But while Mr Letts was quoting Thomas Moore’s line—in a corrupt form—to the Commissioner, Dr Koomadhi was accepting, with a certain amount of dignity, the greeting which was extended to him by Miss Hope, the Commissioner’s daughter, in the drawing-room. She had been trying over some songs which had just arrived from England. Two of them were of a high colour of sentimentalism, another belonged to that form of poetic composition known as a coon song. It had a banjo obbligato; but the pianoforte accompaniment of itself gave more than a suggestion of the twanging of strings and the banging of a tambourine. Had Dr Koomadhi arrived a few minutes sooner it would have been his privilege to hear Gertrude Hope chant the chorus—
“Don’t you belieb un, Massa John,
Jes’ winkie mid y o’ eye,
Kick up yo’ heels to de gasalier—
Say, how am dat for high?”
But Gertrude had, after singing the melody, pushed the copy under a pile of music, and had risen from the piano to receive her visitor, at the same time ringing for tea.

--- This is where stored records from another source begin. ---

Lemma ioctl_fault_witness :
  @service_ioctl Example.numbers
    (Example.env Example.spoofed_sendv Example.spoofed_impulse)
    Example.service_handlers (SpecModel.lifecycle Example.no_cancel)
    Example.service_file (@SERVICEFS_MSG_REPLY Example.numbers) 0
    Example.open_service
  = (- EFAULT, Example.open_service)
  /\ @channel_ioctl Example.numbers Example.ops
       (Example.env Example.spoofed_sendv Example.spoofed_impulse)
       Example.client 0 (@SERVICEFS_MSG_SENDV Example.numbers) 0
       Example.service_with_channel
     = (- EFAULT, Example.service_with_channel).
Proof.
  assert (Hfault :
    @user_fault (Example.env Example.spoofed_sendv Example.spoofed_impulse) 0)
    by (repeat split).
  split.
  - apply (proj1
      (@ioctl_fault Example.numbers Example.ops
         (Example.env Example.spoofed_sendv Example.spoofed_impulse)
         Example.service_handlers Example.client
         (SpecModel.lifecycle Example.no_cancel)
         Example.service_file 0 (@SERVICEFS_MSG_REPLY Example.numbers) 0
         Example.open_service
         example_service_commands_wf example_channel_commands_wf Hfault)).
    simpl. tauto.
  - apply (proj2
      (@ioctl_fault Example.numbers Example.ops
         (Example.env Example.spoofed_sendv Example.spoofed_impulse)
         Example.service_handlers Example.client
         (SpecModel.lifecycle Example.no_cancel)
         Example.service_file 0 (@SERVICEFS_MSG_SENDV Example.numbers) 0
         Example.service_with_channel
         example_service_commands_wf example_channel_commands_wf Hfault)).
    simpl. tauto.
Defined.

(** A read-vector call whose vector check fails with [-EFAULT]. *)
Lemma rwvec_check_failure_witness :
  @service_ioctl Example.numbers
    (Example32.env_rwvec (mk_msg_rwvec 0 8192 1) (- EFAULT, []))
    Example.service_handlers (SpecModel.lifecycle Example.no_cancel)
    Example.service_file (@SERVICEFS_MSG_READV Example.numbers) 4096
    Example.open_service
  = (- EFAULT, Example.open_service).
Proof.
  apply (proj1
    (@rwvec_check_failure Example.numbers
       (Example32.env_rwvec (mk_msg_rwvec 0 8192 1) (- EFAULT, []))
       Example.service_handlers (SpecModel.lifecycle Example.no_cancel)
       Example.service_file 4096 Example.open_service
       (mk_msg_rwvec 0 8192 1) example_service_commands_wf eq_refl)).
  reflexivity.
Defined.
(** * Block-Flow execution engine

    A shallow embedding of the flow execution core of the repository:
    - [internal/models]: messages, flow definitions, the execution context;
    - [internal/blocks]: the block interface and the registry;
    - [internal/engine]: the flow executor (validate, prepare, start, stop,
      node workers, fan-out) and the engine facade over storage.

    Go values that are references (message pointers, maps, channels) live in
    typed stores indexed by address, so that aliasing is visible.  Effects are
    explicit: every operation takes the state it reads and returns the state it
    leaves.  Go's [int] is modelled as [Z]; no operation of the engine does
    arithmetic on it, only comparisons. *)

From stdpp Require Import gmap strings list fin_maps pretty.
From Stdlib Require Import Strings.Ascii Strings.Byte.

He apologised for interrupting her at the piano.
“If I had only known that you were singing, I should certainly have—well, not exactly, stayed away; no, I should have come sooner, and remained a worshipper in the outer court.”
“Oh, I wasn’t singing—not regularly singing,” said she, with a laugh. “Trying over stupid songs about lovers’ partings is not singing, Dr Koomadhi.”
“Lovers’ partings?” said he. “They seem particularly well adapted to lyrical treatment.”